Nesta quinta-feira, 26 de dezembro de 2024, países asiáticos realizam diversas cerimônias para marcar o 20º aniversário do devastador tsunami que atingiu o Oceano Índico em 2004, resultando na morte de mais de 220 mil pessoas. As homenagens ocorrem em locais significativos, onde sobreviventes e familiares das vítimas se reúnem para lembrar e prestar tributo aos que perderam suas vidas.
Em Banda Aceh, na Indonésia, uma sirene soou por três minutos na Grande Mesquita Baiturrahman, exatamente no horário em que um terremoto de magnitude 9,1 desencadeou ondas gigantescas em 26 de dezembro de 2004. A Indonésia foi o país mais afetado pela tragédia, com mais de 160 mil mortes registradas em sua costa ocidental. Sobreviventes e familiares participaram de orações e visitaram valas comuns onde milhares de vítimas foram sepultadas.
No Sri Lanka, que contabilizou mais de 35 mil mortos, o país observou dois minutos de silêncio e organizou dezenas de cerimônias e eventos religiosos para não esquecer a tragédia. Em Colombo, centenas de pessoas participaram de uma viagem de trem entre a capital e a cidade de Galle, percorrendo a costa sudoeste da ilha e passando pelo local onde, há exatamente 20 anos, um trem com mais de mil passageiros foi levado pelas ondas do tsunami.
Na Tailândia, onde mais de 5 mil pessoas perderam a vida, incluindo muitos turistas estrangeiros, estão previstas vigílias e cerimônias oficiais organizadas pelo governo.
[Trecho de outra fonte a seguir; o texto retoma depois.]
(* ===== verification/AuthRefine.v ===== *)
(** * The session in memory refines the session state

    Every operation on [ctx->auth], run on the blocks of [AuthMem], does what its
    counterpart of [AuthState] does to the value the context holds: the same
    return code, the same consultations of the allocator and the clock, and blocks
    that represent the new value.  None is undefined behaviour, none runs out of
    fuel, none leaks or touches a block that is not the session's, and no token or
    passphrase is left in memory that was given back. *)

From stdpp Require Import gmap.
From S2P Require Import Prelude Json World Logic Context Ejwt AuthState Notify Fake.
From S2P Require Import Mem AuthMem AuthMemProps.

Section Refine.
Context {P : Platform}.

Definition rc_of (o : outcome unit) : option ehem_rc :=
  match o with Ok _ => Some EHEM_OK | Err rc => Some rc | Diverge => None end.

(** The operations, the two the engine makes on the way included. *)
Inductive auth_op :=
  | OpLogin (passphrase : string)
  | OpLoginMobile
  | OpLogout
  | OpSeed (scope token : string)
  | OpInvalidate (scope : option string)
  | OpUsername (lbl : string)
  | OpToken (scope token : string) (exp : Z).

(** On the value of the context. *)
Definition op_value (op : auth_op) : M unit :=
  match op with
  | OpLogin pass => AuthState.ehem_login (Some pass)
  | OpLoginMobile => AuthState.ehem_login_mobile
  | OpLogout => AuthState.ehem_logout
  | OpSeed scope token => AuthState.ehem_auth_cache_seed scope token
  | OpInvalidate scope => AuthState.ehem_auth_invalidate scope
  | OpUsername lbl =>
      bind (dup_str lbl) (fun u =>
        match u with Some u => upd_auth (auth_set_username (Some u)) | None => ret tt end)
  | OpToken scope token exp =>
      bind (AuthState.cache_put scope token exp) (fun entry =>
        match entry with
        | None => out_of_memory
        | Some _ => upd_auth (fun a => if retain a then a else AuthState.scrub_passphrase a)
        end)
  end.

(** On the blocks behind [ctx->auth]. *)
Definition op_memory (no_retention : bool) (op : auth_op) (p : ptr)
  : C auth_obj (ehem_rc * ptr) :=
  match op with
  | OpLogin pass => AuthMem.ehem_login p pass no_retention
  | OpLoginMobile => AuthMem.ehem_login_mobile p
  | OpLogout => AuthMem.ehem_logout p
  | OpSeed scope token => AuthMem.ehem_auth_cache_seed p scope token
  | OpInvalidate scope => cbind (AuthMem.ehem_auth_invalidate p scope) (fun _ => cret (EHEM_OK, p))
  | OpUsername lbl => cbind (keep_username p lbl) (fun _ => cret (EHEM_OK, p))
  | OpToken scope token exp =>
      cbind (AuthMem.cache_put p scope token exp) (fun e =>
        match e with
        | None => cret (EHEM_ERR_NOMEM, p)
        | Some _ => cbind (drop_credential p) (fun _ => cret (EHEM_OK, p))
        end)
  end.

(** The engine has checked that there is a session. *)
Definition op_ready (op : auth_op) (a : option ehem_auth) : Prop :=
  match op with OpUsername _ | OpToken _ _ _ => a <> None | _ => True end.

(** The strings of an operation that are no secret. *)
Definition op_names (op : auth_op) : list string :=
  match op with
  | OpSeed scope _ | OpToken scope _ _ => [scope]
  | OpUsername lbl => [lbl]
  | OpLogin _ | OpInvalidate _ | OpLoginMobile | OpLogout => []
  end.

(** The caller's strings end at their first NUL. *)
Definition op_strings (op : auth_op) : list string :=
  match op with
  | OpLogin s | OpUsername s => [s]
  | OpSeed scope token | OpToken scope token _ => [scope; token]
  | OpInvalidate _ | OpLoginMobile | OpLogout => []
  end.

Definition op_given (pub : string -> Prop) (op : auth_op) : Prop :=
  Forall nul_free (op_strings op) /\ Forall pub (op_names op).

Definition all_public (pub : string -> Prop) (a : option ehem_auth) : Prop :=
  match a with Some a => public pub a | None => True end.

(** ** One operation *)

(** The run on the value: return code, tick, session; the options stay. *)
Definition value_is (v : M unit) (w : world) (rc : ehem_rc) (t : nat) (a : option ehem_auth) : Prop :=
  let (o, w') := v w in
  rc_of o = Some rc /\ w_tick w' = t /\ auth (w_ctx w') = a /\ cfg (w_ctx w') = cfg (w_ctx w).

(** The run on the blocks: the same, for the session behind the new pointer. *)
Definition op_post (pub : string -> Prop) (m : cmem auth_obj) (L : list positive)
    (rc : ehem_rc) (t' : nat) (a : option ehem_auth)
    (r : ehem_rc * ptr) (t1 : nat) (m' : cmem auth_obj) : Prop :=
  fst r = rc /\ t1 = t' /\ exists L',
    auth_rep (live m') (snd r) a L' /\ footprint L m L' m' /\ wiped pub m m'.

Definition memory_is (pub : string -> Prop) (c : C auth_obj (ehem_rc * ptr)) (t : nat)
    (m : cmem auth_obj) (L : list positive) (rc : ehem_rc) (t' : nat) (a : option ehem_auth)
  : Prop := cwp c (op_post pub m L rc t' a) t m.

(** Both runs come to the same. *)
Definition op_agrees (pub : string -> Prop) (op : auth_op) (p : ptr) (w : world)
    (m : cmem auth_obj) (L : list positive) : Prop :=
  exists rc t a, value_is (op_value op) w rc t a /\ all_public pub a /\
    memory_is pub (op_memory (no_credential_retention (cfg (w_ctx w))) op p)
      (w_tick w) m L rc t a.

(** A session step, as what an operation leaves behind [ctx->auth]. *)
Lemma step_rep pub sh m sh' a' m' :
  session_step pub sh m sh' a' m' ->
  exists L', auth_rep (live m') (Some (sh_auth sh)) (Some a') L' /\
             footprint (sh_locs sh) m L' m' /\ wiped pub m m'.
Proof. intros (A & E & F & W). exists (sh_locs sh'). split; [exists sh'; auto|done]. Qed.

Lemma bind_ok {A B} (v : M A) (f : A -> M B) w x w' : v w = (Ok x, w') -> bind v f w = f x w'.
Proof. intros E. unfold bind. by rewrite E. Qed.

Definition ensure_outcome (a : option ehem_auth) (t : nat) : option ehem_auth * nat :=
  match a with
  | Some a => (Some a, t)
  | None => (if p_malloc t then Some auth_zero else None, Datatypes.S t)
  end.

Lemma ensure_spec p a L t m :
  auth_rep (live m) p a L ->
  cwp (AuthMem.ensure_auth p)
      (fun r t' m' => t' = snd (ensure_outcome a t) /\
         match fst (ensure_outcome a t) with
         | Some a' => exists sh, r = Some (sh_auth sh) /\ auth_at (live m') sh a' /\
             footprint L m (sh_locs sh) m' /\ dead m' = dead m
         | None => r = None /\ m' = m /\ a = None /\ L = []
         end) t m.
Proof.
  destruct p as [q|], a as [a|]; cbn; try done.
  - intros (sh & <- & -> & Ha). split; [done|]. exists sh. split_and!; try done. apply footprint_refl.
  - intros ->. apply cwp_allocate; [by intros ->|].
    intros q -> Hq _. split; [done|]. exists (bare q). split_and!; try done.
    + split; [apply NoDup_singleton|]. split; [done|]. split; [done|]. exists None.
      split; [apply lookup_insert_eq|done].
    + by apply footprint_insert.
Qed.
Lemma page_free_spec q s es t m :
  live m !! q = Some (CStruct (OPage s)) -> array_at (live m) (ps_entries s) es ->
  ps_listed s = length es ->
  owns (q :: option_list (ps_entries s) ++ locs_of es) m ->
  cwp (ehem_key_page_free (Some q))
    (fun _ t' m' => t' = t /\
       step (q :: option_list (ps_entries s) ++ locs_of es) m [] m') t m.
Proof.
  intros Eq Ha Hlen O. cbn [ehem_key_page_free].
  apply cwp_bind, (cwp_load_page _ _ _ _ _ Eq). rewrite Hlen.
  assert (q :: option_list (ps_entries s) ++ locs_of es ≡ₚ
    locs_of es ++ option_list (ps_entries s) ++ [q]) as Hp by solve_Permutation.
  rewrite Hp in O. apply cwp_bind. eapply cwp_mono.
  { instantiate (1 := fun _ t' m' => t' = t /\
      step (locs_of es ++ option_list (ps_entries s) ++ [q]) m (option_list (ps_entries s) ++ [q]) m').
    destruct (ps_entries s) as [a|]; cbn in Ha.
    - destruct Ha as (_ & rest & Ea).
      eapply cwp_mono; [apply (dispose_entries_spec a [] es rest ([a] ++ [q]) t m Ea)|]; [set_solver|done|].
      intros _ t' m' (? & ? & _). done.
    - subst es. split; [done|]. by apply step_refl. }
  intros _ t1 m1 (-> & S1). apply cwp_bind.
  eapply cwp_mono; [apply free_part, S1|]. intros _ t2 m2 (-> & S2 & _).
  eapply cwp_mono; [apply (free_ptr (Some q)), S2|]. intros _ t3 m3 (-> & S3).
  split; [done|]. rewrite Hp. by eapply step_trans, step_trans.
Qed.

(** ** The entries of a page *)

Definition entry_fail {A} (i : nat) (err : Keymgmt.entry_error) : M A :=
  match err with
  | Keymgmt.Missing field =>
      ehem_ctx_fail EHEM_ERR_PROTOCOL 200 None
        ("keymgmt/list: entry " +:+ dec (Z.of_nat i) +:+
         " missing required field '" +:+ field +:+ "'")
  | Keymgmt.EntryOom => out_of_memory
  end.

Lemma entry_fail_bind {A B} i err (f : A -> M B) w : bind (entry_fail i err) f w = entry_fail i err w.
Proof. by destruct err. Qed.

Lemma cwp_store_entry a i e es Q t m :
  live m !! a = Some (CStruct (OEntries es)) -> (i < length es)%nat ->
  Q tt t (with_live (<[a := CStruct (OEntries (<[i := e]> es))]> (live m)) m) ->
  cwp (store_entry (Some a) i e) Q t m.
Proof.
  intros Ea Hi HQ. apply cwp_bind, (cwp_load_entries _ _ _ _ _ Ea).
  destruct (Nat.ltb_spec i (length es)); [|lia]. by apply (cwp_store _ _ _ _ _ _ Ea).
Qed.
Em um hotel na província de Phang Nga, foi montada uma exposição sobre o tsunami, e está programada a exibição de um documentário, além de discursos de funcionários do governo e das Nações Unidas sobre a preparação para desastres.
O tsunami de 2004, desencadeado por um terremoto submarino ao largo da costa de Sumatra, na Indonésia, gerou ondas que atingiram velocidades de até 800 km/h e alturas de até 30 metros, afetando 14 países e deixando um rastro de destruição. Além das perdas humanas, milhões de pessoas foram deslocadas, e comunidades inteiras foram devastadas.
As cerimônias de hoje não apenas homenageiam as vítimas, mas também destacam a resiliência das comunidades afetadas e a importância contínua da preparação e educação para desastres naturais. A memória coletiva da tragédia serve como um lembrete da força destrutiva da natureza e da necessidade de vigilância constante para proteger vidas humanas.